§ Task directions
Beginning with the line that contains "Definition request_find (id" in the material below, print each line exactly until the line that contains "(** ** Grants *)" has been printed, then stop.

§ Excerpted records
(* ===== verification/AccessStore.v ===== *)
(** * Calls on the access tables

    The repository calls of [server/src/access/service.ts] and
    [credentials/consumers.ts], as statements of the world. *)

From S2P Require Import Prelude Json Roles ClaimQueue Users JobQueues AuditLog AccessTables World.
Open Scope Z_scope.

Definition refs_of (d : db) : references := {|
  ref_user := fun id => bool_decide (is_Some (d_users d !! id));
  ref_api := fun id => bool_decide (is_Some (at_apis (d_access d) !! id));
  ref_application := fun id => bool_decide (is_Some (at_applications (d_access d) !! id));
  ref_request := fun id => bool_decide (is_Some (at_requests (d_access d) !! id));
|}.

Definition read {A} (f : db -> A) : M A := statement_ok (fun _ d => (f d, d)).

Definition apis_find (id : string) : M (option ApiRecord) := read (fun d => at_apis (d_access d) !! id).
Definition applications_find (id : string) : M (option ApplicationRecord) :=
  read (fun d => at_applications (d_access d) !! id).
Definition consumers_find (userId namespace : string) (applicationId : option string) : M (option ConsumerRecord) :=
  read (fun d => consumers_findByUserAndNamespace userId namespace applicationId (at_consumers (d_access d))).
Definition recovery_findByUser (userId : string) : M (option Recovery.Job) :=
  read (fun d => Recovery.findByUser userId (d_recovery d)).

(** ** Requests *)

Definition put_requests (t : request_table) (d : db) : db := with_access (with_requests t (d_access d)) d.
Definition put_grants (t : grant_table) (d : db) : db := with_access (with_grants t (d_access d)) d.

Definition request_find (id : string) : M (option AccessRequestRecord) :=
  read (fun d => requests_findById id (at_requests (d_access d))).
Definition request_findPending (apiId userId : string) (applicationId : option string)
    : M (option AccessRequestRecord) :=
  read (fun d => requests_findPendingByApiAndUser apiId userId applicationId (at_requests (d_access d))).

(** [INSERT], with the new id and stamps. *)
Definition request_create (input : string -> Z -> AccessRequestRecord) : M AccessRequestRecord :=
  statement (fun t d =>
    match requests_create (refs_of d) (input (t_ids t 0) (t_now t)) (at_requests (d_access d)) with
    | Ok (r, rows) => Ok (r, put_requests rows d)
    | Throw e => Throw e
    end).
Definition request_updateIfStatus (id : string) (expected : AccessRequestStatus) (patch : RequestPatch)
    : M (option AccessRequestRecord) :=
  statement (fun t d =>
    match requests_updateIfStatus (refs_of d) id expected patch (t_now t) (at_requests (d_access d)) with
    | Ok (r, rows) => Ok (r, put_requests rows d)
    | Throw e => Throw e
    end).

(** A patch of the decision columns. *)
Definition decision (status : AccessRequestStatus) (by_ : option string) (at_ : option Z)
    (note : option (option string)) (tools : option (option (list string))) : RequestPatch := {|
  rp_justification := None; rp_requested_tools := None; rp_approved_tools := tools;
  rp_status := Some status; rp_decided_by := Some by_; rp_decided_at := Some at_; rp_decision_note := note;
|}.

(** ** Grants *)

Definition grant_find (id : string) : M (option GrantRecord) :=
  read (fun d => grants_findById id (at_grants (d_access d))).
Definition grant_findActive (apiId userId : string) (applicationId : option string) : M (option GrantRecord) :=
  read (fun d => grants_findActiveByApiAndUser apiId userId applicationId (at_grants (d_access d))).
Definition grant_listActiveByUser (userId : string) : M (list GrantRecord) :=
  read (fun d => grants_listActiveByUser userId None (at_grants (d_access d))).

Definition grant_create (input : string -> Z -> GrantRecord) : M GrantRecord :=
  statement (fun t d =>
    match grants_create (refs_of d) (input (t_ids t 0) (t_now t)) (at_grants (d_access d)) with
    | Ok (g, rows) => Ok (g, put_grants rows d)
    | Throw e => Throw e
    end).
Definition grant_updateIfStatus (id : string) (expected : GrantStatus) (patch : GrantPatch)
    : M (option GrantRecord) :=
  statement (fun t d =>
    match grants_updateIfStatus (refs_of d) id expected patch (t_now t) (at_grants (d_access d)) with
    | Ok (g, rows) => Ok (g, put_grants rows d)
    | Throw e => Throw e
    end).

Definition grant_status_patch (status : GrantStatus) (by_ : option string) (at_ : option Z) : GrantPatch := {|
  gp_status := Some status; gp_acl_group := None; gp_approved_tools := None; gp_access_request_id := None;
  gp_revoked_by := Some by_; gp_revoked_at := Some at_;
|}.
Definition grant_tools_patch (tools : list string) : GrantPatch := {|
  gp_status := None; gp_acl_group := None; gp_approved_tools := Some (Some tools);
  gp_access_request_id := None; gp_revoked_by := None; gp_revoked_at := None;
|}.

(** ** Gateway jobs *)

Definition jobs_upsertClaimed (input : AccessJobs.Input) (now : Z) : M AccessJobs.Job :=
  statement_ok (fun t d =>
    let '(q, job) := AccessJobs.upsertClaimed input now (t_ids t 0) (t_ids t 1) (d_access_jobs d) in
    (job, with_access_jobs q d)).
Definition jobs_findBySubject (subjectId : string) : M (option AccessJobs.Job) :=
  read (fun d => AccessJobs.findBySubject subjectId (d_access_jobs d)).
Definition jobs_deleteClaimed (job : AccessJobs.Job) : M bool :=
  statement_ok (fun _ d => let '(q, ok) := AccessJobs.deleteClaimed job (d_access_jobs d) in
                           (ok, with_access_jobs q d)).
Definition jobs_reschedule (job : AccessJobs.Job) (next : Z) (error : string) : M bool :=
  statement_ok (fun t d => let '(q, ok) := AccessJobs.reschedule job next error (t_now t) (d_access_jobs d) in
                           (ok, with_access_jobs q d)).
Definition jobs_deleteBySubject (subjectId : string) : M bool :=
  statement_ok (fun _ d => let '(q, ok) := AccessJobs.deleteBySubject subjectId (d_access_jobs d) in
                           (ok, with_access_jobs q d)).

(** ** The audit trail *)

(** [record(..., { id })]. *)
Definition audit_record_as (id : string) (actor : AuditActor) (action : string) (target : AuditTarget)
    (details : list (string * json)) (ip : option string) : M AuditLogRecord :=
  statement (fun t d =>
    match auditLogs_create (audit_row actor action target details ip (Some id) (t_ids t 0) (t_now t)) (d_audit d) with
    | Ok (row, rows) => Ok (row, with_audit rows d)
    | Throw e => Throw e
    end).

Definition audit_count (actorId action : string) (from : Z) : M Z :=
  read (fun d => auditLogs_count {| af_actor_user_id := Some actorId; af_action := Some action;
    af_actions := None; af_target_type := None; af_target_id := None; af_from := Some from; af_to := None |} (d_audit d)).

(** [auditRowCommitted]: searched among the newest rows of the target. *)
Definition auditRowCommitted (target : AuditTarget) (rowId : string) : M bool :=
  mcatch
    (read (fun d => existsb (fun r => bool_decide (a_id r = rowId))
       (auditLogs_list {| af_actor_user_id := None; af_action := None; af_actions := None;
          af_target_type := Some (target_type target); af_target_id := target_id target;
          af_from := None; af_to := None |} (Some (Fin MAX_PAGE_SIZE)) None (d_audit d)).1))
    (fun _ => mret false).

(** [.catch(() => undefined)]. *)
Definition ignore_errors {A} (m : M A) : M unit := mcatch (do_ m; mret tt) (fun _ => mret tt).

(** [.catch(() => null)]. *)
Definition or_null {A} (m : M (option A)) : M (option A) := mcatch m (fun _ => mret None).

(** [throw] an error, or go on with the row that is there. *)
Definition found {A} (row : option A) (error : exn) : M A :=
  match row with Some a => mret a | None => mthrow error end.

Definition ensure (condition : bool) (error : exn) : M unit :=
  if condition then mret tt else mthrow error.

§ Task output
Definition request_find (id : string) : M (option AccessRequestRecord) :=
  read (fun d => requests_findById id (at_requests (d_access d))).
Definition request_findPending (apiId userId : string) (applicationId : option string)
    : M (option AccessRequestRecord) :=
  read (fun d => requests_findPendingByApiAndUser apiId userId applicationId (at_requests (d_access d))).

(** [INSERT], with the new id and stamps. *)
Definition request_create (input : string -> Z -> AccessRequestRecord) : M AccessRequestRecord :=
  statement (fun t d =>
    match requests_create (refs_of d) (input (t_ids t 0) (t_now t)) (at_requests (d_access d)) with
    | Ok (r, rows) => Ok (r, put_requests rows d)
    | Throw e => Throw e
    end).
Definition request_updateIfStatus (id : string) (expected : AccessRequestStatus) (patch : RequestPatch)
    : M (option AccessRequestRecord) :=
  statement (fun t d =>
    match requests_updateIfStatus (refs_of d) id expected patch (t_now t) (at_requests (d_access d)) with
    | Ok (r, rows) => Ok (r, put_requests rows d)
    | Throw e => Throw e
    end).

(** A patch of the decision columns. *)
Definition decision (status : AccessRequestStatus) (by_ : option string) (at_ : option Z)
    (note : option (option string)) (tools : option (option (list string))) : RequestPatch := {|
  rp_justification := None; rp_requested_tools := None; rp_approved_tools := tools;
  rp_status := Some status; rp_decided_by := Some by_; rp_decided_at := Some at_; rp_decision_note := note;
|}.

(** ** Grants *)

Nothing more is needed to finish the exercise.